## Given entries
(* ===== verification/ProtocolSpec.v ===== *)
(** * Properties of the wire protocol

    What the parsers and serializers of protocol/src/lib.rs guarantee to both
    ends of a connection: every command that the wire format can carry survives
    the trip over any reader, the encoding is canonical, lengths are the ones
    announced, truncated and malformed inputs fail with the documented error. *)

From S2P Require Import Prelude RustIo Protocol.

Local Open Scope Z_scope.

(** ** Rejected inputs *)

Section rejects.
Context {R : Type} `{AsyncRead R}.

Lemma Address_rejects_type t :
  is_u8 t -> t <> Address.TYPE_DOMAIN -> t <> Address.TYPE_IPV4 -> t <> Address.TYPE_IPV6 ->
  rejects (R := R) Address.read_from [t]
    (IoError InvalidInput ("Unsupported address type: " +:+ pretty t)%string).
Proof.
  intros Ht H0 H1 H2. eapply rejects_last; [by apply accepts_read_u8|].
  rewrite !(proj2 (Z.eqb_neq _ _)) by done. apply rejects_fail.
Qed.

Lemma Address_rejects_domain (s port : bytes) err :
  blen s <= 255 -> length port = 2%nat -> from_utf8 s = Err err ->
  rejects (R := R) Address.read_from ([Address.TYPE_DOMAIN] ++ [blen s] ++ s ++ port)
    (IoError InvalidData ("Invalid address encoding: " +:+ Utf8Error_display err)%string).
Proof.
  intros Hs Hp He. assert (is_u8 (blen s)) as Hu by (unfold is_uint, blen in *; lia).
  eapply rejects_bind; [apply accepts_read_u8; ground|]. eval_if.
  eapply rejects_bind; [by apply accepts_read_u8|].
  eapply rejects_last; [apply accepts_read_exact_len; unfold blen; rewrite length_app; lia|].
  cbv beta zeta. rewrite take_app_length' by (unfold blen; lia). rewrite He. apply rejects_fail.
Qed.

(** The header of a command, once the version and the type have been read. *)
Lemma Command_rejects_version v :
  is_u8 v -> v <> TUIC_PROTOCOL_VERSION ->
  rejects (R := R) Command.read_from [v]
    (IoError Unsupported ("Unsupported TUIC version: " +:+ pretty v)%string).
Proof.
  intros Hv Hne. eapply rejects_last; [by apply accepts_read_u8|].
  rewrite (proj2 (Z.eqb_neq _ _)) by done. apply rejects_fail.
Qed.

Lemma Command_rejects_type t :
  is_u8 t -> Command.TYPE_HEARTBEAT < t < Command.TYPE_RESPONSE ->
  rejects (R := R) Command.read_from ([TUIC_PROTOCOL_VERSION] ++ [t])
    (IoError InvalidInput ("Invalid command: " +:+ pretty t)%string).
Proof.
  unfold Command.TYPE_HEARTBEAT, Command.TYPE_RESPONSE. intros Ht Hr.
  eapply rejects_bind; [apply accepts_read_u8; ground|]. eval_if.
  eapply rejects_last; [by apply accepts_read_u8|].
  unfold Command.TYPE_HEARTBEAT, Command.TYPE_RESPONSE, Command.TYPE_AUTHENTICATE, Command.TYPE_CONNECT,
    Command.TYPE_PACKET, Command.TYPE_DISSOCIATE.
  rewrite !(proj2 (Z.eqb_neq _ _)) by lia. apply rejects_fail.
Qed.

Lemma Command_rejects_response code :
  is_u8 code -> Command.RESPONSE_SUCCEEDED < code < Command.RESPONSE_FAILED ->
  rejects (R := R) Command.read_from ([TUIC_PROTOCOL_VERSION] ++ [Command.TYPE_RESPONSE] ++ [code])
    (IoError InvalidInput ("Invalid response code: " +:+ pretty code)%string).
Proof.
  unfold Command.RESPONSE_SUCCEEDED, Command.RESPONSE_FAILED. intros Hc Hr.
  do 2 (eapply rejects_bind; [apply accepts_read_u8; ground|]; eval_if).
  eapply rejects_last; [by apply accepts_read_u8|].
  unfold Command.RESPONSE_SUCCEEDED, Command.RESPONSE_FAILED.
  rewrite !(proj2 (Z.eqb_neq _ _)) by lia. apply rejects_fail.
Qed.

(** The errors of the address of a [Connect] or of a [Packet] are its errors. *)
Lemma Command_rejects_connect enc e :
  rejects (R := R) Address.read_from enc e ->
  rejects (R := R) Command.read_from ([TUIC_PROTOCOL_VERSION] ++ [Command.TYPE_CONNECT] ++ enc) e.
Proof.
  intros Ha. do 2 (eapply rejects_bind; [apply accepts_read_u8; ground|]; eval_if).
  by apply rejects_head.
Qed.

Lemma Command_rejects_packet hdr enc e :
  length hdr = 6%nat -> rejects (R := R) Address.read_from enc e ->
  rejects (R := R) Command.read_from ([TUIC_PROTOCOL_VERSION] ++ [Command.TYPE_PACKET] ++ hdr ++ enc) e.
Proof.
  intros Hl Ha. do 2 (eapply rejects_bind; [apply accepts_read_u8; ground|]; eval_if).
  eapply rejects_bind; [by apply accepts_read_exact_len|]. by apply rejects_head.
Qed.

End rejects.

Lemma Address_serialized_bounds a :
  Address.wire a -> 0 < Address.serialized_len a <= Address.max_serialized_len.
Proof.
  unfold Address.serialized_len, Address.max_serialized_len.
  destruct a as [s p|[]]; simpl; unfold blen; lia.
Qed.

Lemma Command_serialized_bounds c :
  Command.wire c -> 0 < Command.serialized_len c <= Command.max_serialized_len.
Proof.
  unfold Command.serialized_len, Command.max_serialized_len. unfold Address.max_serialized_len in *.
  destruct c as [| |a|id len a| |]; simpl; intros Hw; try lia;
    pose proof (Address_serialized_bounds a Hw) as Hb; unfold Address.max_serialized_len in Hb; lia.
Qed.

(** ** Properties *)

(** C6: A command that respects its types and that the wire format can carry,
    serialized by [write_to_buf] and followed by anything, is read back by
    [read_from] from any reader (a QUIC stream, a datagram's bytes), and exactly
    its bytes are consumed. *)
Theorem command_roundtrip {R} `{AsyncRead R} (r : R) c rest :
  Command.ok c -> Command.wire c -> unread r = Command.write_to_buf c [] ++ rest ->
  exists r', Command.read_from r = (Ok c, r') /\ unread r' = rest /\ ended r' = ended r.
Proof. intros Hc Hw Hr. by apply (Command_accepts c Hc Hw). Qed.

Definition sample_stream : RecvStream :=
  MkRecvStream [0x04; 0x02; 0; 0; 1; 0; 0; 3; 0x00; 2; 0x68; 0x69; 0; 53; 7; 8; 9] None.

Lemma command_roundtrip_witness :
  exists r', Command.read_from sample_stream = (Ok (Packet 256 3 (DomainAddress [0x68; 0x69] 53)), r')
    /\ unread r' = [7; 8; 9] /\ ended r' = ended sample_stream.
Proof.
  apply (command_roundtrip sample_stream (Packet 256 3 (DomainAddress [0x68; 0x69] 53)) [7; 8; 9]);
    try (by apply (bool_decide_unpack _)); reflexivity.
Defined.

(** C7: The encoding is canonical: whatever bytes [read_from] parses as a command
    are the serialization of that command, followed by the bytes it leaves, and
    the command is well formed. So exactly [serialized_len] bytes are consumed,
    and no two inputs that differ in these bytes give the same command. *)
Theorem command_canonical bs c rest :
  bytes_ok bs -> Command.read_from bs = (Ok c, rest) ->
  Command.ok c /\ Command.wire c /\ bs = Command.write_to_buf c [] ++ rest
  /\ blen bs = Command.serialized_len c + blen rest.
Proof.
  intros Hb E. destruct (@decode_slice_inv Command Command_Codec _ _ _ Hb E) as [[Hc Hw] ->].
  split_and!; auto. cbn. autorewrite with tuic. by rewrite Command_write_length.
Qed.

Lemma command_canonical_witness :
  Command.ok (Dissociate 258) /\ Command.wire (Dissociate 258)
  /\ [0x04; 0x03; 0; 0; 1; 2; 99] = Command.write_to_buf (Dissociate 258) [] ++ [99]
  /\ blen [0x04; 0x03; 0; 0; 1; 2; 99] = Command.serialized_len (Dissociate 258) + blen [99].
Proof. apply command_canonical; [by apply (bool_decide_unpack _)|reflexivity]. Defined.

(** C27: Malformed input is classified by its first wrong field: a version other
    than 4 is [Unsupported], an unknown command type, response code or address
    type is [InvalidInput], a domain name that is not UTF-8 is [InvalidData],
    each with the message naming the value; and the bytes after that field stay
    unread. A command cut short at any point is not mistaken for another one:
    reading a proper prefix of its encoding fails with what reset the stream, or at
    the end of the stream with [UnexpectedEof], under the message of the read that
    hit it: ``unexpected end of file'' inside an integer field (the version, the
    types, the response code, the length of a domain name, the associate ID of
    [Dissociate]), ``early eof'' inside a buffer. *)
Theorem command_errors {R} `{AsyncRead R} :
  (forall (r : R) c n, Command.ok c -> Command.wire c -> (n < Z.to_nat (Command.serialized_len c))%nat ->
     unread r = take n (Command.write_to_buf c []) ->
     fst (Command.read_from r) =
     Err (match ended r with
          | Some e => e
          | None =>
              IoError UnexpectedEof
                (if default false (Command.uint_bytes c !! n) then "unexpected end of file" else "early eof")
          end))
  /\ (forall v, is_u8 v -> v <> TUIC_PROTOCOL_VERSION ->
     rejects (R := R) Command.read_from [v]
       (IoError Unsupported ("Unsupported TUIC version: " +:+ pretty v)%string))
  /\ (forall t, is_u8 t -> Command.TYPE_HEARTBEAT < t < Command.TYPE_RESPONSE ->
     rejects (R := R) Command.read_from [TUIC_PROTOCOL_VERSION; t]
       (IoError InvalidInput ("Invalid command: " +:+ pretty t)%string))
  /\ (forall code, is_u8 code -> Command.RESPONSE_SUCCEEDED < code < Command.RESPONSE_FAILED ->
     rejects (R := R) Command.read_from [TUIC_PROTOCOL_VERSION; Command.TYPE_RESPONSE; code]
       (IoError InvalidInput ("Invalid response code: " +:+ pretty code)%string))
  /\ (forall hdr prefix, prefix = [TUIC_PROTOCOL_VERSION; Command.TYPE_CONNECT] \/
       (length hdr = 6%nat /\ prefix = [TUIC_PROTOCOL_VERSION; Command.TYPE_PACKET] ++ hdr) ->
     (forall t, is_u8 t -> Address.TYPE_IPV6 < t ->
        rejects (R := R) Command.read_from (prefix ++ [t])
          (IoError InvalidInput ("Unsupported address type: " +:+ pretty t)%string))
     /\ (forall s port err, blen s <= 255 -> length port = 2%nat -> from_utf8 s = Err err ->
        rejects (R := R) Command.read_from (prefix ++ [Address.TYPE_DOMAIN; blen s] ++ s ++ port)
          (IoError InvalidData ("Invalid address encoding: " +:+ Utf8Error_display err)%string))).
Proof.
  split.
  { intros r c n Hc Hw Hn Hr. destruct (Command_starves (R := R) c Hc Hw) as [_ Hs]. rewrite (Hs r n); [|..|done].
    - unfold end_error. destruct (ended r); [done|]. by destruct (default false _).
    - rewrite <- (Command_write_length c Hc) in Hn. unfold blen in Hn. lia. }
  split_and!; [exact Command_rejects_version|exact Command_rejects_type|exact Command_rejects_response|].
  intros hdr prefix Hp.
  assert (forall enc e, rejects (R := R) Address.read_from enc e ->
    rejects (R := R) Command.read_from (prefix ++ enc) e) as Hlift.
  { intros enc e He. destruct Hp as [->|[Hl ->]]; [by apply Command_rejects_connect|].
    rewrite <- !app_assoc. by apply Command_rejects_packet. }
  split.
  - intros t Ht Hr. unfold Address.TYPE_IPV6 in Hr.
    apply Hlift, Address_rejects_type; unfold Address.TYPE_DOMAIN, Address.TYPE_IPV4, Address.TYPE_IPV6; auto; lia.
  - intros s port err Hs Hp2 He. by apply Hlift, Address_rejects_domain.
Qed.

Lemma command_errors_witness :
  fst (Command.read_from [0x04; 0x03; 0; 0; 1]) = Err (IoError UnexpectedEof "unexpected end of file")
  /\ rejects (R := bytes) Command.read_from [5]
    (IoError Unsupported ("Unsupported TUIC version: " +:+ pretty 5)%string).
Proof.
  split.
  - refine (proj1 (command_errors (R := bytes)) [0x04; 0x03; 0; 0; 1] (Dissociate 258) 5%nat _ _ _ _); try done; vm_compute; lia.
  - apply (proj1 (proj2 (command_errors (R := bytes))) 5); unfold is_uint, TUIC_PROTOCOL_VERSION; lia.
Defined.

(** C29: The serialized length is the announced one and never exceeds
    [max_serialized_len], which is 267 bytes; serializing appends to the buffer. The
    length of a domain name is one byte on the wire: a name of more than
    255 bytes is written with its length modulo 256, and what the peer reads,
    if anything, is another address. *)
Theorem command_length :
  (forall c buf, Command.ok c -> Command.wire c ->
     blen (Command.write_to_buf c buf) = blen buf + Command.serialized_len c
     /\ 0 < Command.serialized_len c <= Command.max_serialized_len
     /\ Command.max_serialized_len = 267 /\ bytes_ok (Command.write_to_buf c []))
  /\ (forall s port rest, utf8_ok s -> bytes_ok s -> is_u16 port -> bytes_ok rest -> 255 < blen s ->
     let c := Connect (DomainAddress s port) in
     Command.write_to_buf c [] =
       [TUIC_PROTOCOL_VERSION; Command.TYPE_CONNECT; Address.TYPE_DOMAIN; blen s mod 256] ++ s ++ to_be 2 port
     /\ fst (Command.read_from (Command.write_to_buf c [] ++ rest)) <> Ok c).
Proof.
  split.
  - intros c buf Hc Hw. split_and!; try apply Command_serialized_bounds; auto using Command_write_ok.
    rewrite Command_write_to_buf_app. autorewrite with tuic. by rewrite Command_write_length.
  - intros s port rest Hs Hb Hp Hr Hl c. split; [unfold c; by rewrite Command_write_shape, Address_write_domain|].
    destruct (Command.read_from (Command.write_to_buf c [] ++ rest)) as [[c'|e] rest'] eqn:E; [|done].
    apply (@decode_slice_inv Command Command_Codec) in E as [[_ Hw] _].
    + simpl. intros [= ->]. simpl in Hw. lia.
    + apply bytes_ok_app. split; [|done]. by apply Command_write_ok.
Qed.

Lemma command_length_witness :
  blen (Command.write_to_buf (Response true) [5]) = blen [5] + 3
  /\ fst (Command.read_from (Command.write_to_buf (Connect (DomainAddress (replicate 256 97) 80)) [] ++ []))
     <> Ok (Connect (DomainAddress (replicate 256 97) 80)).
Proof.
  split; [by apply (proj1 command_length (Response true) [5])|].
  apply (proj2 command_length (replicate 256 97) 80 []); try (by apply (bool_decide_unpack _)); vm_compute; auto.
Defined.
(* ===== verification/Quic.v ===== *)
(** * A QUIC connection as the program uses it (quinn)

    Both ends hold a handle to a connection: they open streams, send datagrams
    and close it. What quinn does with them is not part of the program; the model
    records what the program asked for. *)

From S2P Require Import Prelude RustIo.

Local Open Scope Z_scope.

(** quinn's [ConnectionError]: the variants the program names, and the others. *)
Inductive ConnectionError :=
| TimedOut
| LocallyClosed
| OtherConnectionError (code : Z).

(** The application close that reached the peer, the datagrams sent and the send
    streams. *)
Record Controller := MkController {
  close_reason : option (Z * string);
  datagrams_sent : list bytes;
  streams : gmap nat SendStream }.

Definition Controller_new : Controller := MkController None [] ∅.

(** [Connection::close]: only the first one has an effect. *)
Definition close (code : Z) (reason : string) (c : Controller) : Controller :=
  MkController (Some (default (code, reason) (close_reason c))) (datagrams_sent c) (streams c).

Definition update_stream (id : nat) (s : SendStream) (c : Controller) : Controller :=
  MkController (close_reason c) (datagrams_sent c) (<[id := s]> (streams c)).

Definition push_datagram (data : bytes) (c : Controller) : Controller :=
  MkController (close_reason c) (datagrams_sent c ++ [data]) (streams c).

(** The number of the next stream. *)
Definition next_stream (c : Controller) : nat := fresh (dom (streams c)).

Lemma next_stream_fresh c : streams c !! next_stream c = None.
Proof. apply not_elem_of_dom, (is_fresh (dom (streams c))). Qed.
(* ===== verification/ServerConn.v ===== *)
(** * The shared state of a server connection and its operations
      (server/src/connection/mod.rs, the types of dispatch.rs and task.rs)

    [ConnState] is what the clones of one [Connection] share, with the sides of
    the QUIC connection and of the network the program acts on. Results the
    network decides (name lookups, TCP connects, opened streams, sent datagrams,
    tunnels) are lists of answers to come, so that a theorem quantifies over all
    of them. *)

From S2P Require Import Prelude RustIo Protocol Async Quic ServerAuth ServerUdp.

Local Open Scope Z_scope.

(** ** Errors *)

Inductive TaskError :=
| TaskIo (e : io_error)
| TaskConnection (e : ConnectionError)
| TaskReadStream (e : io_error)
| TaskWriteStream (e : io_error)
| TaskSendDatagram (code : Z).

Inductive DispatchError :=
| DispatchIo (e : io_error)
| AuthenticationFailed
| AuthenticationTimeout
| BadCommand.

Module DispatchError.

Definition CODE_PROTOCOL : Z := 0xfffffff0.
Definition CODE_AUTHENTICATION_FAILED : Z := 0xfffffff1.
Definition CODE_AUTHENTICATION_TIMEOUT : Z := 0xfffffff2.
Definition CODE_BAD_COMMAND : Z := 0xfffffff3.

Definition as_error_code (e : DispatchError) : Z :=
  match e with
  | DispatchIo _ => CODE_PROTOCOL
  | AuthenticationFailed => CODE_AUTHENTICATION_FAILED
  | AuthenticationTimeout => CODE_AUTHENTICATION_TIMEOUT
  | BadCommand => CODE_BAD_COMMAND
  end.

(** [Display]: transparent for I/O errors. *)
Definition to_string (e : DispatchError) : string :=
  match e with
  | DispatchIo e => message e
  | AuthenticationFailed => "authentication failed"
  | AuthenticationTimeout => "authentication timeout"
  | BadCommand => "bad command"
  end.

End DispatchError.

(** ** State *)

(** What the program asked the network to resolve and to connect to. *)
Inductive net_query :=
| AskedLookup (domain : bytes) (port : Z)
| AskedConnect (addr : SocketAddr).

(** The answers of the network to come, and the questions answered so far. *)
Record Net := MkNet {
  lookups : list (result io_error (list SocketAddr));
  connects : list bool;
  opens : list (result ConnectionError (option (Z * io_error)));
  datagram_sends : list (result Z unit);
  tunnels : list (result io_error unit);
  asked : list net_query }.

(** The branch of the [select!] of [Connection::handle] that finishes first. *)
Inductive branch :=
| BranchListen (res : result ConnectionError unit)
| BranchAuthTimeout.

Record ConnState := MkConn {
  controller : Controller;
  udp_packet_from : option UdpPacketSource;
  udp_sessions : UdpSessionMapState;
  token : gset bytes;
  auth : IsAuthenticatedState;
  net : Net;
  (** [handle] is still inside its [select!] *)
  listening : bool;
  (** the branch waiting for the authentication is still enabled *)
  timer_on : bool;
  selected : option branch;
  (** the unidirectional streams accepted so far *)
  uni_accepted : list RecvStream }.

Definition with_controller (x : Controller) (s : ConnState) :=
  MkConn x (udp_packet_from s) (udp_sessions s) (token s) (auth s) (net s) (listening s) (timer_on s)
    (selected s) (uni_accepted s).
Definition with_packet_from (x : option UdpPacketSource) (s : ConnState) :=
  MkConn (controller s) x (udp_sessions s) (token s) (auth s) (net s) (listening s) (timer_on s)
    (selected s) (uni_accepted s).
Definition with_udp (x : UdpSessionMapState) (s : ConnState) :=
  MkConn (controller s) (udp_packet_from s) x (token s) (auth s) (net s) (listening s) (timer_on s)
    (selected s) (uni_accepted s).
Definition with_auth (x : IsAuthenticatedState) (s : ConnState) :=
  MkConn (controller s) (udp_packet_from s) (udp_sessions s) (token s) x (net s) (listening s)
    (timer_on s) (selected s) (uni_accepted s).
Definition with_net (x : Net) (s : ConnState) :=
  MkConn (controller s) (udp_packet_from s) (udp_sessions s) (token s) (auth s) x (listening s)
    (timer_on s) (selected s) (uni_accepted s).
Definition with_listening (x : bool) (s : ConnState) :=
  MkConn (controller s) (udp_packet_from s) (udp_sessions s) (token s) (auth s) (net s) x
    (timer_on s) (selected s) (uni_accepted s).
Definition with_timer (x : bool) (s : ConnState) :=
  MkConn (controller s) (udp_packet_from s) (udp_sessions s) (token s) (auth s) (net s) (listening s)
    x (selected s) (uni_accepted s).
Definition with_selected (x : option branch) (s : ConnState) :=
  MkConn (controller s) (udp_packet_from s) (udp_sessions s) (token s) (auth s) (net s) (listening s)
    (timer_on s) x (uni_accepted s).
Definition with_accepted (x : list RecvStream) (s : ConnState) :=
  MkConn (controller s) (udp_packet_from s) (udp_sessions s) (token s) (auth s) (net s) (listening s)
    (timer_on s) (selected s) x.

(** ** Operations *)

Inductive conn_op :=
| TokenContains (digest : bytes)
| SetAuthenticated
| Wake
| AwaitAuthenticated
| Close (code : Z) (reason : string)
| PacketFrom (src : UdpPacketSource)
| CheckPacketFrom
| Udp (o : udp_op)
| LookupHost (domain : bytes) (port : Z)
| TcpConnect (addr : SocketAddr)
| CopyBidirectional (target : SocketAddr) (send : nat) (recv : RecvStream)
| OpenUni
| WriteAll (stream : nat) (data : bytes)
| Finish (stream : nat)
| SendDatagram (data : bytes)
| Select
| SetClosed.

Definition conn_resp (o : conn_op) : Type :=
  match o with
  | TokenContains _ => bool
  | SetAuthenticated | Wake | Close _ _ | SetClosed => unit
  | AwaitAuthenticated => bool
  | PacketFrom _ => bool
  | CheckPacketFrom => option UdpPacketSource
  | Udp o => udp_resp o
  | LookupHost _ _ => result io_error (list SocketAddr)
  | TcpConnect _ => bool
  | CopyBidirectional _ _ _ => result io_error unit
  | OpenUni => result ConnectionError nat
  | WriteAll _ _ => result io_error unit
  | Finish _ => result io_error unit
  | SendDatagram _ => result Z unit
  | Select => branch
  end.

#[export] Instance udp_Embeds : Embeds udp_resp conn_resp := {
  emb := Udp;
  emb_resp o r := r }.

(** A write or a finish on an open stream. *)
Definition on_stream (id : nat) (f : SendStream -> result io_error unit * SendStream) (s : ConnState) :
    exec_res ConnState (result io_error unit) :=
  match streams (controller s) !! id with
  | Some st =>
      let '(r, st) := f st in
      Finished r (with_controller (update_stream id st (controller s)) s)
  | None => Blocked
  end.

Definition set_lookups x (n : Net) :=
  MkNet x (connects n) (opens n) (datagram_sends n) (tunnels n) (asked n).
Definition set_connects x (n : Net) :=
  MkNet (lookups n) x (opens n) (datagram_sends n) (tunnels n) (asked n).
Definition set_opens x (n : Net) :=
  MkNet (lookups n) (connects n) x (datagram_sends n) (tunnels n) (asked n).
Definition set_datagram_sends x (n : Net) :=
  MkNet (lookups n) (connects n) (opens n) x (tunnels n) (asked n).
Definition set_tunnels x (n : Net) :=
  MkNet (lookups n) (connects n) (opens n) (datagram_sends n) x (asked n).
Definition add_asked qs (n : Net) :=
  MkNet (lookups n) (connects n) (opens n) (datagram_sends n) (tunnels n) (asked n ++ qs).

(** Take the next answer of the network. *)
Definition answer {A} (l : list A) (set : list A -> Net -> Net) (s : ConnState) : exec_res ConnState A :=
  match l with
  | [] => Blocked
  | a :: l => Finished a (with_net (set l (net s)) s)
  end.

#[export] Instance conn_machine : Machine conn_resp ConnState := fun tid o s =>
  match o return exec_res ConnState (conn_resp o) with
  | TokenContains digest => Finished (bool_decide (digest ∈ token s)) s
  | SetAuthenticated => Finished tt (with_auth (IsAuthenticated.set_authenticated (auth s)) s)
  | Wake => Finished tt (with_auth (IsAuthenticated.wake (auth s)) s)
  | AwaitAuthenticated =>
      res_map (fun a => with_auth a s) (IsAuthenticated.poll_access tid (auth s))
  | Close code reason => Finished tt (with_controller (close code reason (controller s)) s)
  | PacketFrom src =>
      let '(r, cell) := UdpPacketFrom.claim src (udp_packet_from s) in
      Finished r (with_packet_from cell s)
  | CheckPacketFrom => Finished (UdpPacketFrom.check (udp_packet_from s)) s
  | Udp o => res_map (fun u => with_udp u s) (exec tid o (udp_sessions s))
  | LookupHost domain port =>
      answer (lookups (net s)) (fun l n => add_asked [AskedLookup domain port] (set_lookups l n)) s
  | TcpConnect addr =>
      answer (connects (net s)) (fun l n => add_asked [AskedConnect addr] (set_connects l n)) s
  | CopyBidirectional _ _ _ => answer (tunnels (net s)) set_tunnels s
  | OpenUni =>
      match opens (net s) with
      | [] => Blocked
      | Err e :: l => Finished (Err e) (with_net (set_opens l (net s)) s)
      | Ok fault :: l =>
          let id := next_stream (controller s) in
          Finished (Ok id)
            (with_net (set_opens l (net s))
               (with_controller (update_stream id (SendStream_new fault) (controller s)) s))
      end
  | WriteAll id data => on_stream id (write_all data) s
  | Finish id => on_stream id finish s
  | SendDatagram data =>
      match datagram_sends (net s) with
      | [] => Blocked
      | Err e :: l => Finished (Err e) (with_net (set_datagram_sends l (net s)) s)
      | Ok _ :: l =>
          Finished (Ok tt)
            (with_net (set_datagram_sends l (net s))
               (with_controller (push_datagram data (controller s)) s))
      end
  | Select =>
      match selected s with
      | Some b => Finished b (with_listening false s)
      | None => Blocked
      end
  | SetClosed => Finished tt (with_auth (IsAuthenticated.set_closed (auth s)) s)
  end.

## Activity
Copy the lines above exactly, beginning at the line that has "rewrite (proj2 (Z.eqb_neq" and stopping after the line that has "([TUIC_PROTOCOL_VERSION] ++ [t])", and omit the rest.

## Task solution
  rewrite (proj2 (Z.eqb_neq _ _)) by done. apply rejects_fail.
Qed.

Lemma Command_rejects_type t :
  is_u8 t -> Command.TYPE_HEARTBEAT < t < Command.TYPE_RESPONSE ->
  rejects (R := R) Command.read_from ([TUIC_PROTOCOL_VERSION] ++ [t])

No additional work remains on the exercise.